Arthur C. Clarke R.I.P.

Sadly, Arthur C. Clarke, the "inventor" of geo-synchronous orbits that allow satellites to remain stationary relative to the ground, died at the age of 90.

That sucks - it was one of the few persons I hoped I'd still be able to meet personally some day... :(

All I can say is, his thoughts and memory will keep on living with millions of admirers worldwide.

My favorite quotes from him:

There is hopeful symbolism in the fact that flags do not wave in a vacuum.

Any sufficiently advanced technology is indistinguishable from magic.
Arthur C. Clarke, "Profiles of The Future", 1961 (Clarke's third law)

The only way to discover the limits of the possible is to go beyond them into the impossible. Arthur C. Clarke, "Technology and the Future" (Clarke's second law)

At the present rate of progress, it is almost impossible to imagine any technical feat that cannot be achieved - if it can be achieved at all - within the next few hundred years.

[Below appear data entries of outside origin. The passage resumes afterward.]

(** * Caterine content-management backend: settings service and pagination

    A shallow embedding of the TypeScript sources

    - [utils/helpers.ts]           ([getPaginationMeta]),
    - [models/SiteSettings.ts]     (the [pre('save')] hook),
    - [models/Admin.ts]            (the [pre(/^find/)] hook, [correctPassword]),
    - [services/imageService.ts]   ([ImageService]),
    - [services/adminService.ts]   ([AdminService], in its two revisions),
    - [controllers/adminController.ts] ([AdminController.login]),

    followed by the properties of the specification that concern them.

    Conventions of the embedding.

    - A JavaScript value is a [JsValue]; a JavaScript object used as a
      dictionary is a [gmap string JsValue], so that two objects with the same
      properties are equal and the enumeration order of keys is not observable.
    - A Mongoose collection is the list of its documents in insertion order.
      No service function ever deletes a settings document, hence the [_id]
      of a document is its position in the collection.
    - The document database accepts every document: schema validation, schema
      casting, timestamps and the schema defaults other than [isActive] belong
      to the store and are not modelled.
    - Asynchronous functions are run to completion one after the other; a
      service call is a function from the state of the world to a result (a
      value or a thrown [AppError]) and the next state of the world. *)

From Stdlib Require Import ZArith QArith Qround Lia Ascii.
From stdpp Require Import gmap strings list fin_maps pretty.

I'm sure we would not have had men on the Moon if it had not been for Wells and Verne and the people who write about this and made people think about it. I'm rather proud of the fact that I know several astronauts who became astronauts through reading my books.

When a distinguished but elderly scientist states that something is possible, he is almost certainly right. When he states that something is impossible, he is very probably wrong. (Clarke's first law )

A hundred years ago, the electric telegraph made possible - indeed, inevitable - the United States of America. The communications satellite will make equally inevitable a United Nations of Earth; let us hope that the transition period will not be equally bloody.